◆ Given data

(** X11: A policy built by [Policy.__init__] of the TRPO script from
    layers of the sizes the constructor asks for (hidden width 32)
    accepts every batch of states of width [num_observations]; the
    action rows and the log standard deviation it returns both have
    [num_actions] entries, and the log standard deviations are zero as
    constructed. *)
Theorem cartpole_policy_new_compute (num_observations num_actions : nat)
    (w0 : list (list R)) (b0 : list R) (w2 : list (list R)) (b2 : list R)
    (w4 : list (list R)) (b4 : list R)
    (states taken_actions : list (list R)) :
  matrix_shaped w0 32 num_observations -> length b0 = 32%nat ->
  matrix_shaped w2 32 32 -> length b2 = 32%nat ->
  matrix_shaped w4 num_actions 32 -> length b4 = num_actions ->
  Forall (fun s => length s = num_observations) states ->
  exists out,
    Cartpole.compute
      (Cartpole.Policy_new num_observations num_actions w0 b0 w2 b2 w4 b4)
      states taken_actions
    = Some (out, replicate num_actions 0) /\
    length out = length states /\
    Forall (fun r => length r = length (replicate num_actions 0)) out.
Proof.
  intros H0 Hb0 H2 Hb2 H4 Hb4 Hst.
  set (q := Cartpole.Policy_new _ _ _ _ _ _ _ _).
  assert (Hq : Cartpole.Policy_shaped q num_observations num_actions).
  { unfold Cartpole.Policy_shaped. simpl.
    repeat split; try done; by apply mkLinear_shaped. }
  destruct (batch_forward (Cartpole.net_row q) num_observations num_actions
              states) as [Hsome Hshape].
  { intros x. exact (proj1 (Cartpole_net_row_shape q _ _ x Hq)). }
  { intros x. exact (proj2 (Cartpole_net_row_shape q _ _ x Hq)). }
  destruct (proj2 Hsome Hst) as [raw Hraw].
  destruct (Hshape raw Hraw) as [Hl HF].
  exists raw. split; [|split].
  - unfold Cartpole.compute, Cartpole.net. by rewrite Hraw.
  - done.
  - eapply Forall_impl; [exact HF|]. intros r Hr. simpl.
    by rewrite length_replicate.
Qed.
==
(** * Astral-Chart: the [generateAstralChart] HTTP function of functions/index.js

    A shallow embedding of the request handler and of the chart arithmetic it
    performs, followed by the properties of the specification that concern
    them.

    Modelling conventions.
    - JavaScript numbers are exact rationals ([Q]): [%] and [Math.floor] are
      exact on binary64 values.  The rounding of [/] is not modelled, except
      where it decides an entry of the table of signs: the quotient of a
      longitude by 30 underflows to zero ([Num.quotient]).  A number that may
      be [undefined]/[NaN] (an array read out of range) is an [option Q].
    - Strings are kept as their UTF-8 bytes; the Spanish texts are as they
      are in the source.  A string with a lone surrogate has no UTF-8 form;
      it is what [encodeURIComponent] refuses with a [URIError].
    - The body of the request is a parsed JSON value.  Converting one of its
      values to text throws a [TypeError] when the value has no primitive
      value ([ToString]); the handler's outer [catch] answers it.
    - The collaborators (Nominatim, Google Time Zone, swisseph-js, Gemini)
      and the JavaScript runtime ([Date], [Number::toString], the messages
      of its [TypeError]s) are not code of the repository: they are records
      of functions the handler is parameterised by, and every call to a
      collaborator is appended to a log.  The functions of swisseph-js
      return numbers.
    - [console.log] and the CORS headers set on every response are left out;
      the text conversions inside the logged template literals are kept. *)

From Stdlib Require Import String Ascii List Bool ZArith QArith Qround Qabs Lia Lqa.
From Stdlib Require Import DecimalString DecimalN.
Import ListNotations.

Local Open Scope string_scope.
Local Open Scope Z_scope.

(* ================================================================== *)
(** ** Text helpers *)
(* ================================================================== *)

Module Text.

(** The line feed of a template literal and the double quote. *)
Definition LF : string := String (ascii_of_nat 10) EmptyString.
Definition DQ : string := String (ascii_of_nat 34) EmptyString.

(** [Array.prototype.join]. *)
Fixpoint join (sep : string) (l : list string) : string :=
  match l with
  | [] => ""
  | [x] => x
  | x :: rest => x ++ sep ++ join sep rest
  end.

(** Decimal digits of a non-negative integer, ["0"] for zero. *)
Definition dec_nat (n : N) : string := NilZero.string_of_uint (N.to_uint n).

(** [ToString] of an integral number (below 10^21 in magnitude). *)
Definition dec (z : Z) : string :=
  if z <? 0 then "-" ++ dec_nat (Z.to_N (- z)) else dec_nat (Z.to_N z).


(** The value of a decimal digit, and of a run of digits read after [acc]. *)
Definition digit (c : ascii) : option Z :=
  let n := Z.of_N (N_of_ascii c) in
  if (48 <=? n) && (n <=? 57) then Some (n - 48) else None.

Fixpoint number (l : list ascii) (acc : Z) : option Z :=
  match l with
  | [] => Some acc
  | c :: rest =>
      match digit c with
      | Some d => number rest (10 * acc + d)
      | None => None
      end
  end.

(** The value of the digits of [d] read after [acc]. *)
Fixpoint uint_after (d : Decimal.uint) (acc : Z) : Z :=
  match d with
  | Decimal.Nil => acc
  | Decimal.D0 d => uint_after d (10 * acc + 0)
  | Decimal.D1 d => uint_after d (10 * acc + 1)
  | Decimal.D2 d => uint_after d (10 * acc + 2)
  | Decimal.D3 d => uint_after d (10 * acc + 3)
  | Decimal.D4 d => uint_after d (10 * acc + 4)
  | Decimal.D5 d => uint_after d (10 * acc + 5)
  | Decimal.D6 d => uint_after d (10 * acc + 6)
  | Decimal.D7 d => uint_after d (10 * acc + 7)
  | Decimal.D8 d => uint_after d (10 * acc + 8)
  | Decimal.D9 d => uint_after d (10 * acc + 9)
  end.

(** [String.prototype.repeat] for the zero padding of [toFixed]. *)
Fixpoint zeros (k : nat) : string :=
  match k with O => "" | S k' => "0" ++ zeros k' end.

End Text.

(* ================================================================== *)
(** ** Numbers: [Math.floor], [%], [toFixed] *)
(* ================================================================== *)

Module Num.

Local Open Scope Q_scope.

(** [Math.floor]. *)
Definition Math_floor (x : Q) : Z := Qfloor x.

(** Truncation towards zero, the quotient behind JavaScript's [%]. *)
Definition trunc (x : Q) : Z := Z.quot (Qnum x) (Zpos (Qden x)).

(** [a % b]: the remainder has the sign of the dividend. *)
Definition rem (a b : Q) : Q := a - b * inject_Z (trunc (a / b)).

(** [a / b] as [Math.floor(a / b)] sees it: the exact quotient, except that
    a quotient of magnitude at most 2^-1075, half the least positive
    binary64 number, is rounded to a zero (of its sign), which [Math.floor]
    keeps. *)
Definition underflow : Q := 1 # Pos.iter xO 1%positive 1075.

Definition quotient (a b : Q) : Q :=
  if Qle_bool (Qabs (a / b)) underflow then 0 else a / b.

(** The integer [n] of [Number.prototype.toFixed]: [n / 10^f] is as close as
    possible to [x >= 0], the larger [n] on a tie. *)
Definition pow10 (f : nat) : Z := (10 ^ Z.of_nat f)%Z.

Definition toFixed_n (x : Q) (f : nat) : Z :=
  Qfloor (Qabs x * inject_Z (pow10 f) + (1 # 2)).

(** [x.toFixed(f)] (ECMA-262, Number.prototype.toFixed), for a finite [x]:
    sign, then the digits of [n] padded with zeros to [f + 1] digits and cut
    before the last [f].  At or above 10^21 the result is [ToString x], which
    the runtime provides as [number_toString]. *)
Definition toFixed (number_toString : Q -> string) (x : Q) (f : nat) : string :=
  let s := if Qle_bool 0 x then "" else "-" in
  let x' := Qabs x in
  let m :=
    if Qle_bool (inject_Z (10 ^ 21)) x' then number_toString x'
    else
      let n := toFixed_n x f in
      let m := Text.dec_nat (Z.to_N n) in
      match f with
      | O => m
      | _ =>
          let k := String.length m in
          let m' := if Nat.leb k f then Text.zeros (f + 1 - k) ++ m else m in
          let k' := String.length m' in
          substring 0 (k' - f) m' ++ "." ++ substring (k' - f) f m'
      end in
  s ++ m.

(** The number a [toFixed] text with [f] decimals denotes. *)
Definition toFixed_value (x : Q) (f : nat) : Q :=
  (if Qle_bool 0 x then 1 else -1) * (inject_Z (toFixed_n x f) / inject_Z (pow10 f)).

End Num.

◆ Work request
How many lines of the entries above include the word "they"? Reply with the number alone.

◆ Result for this exercise
2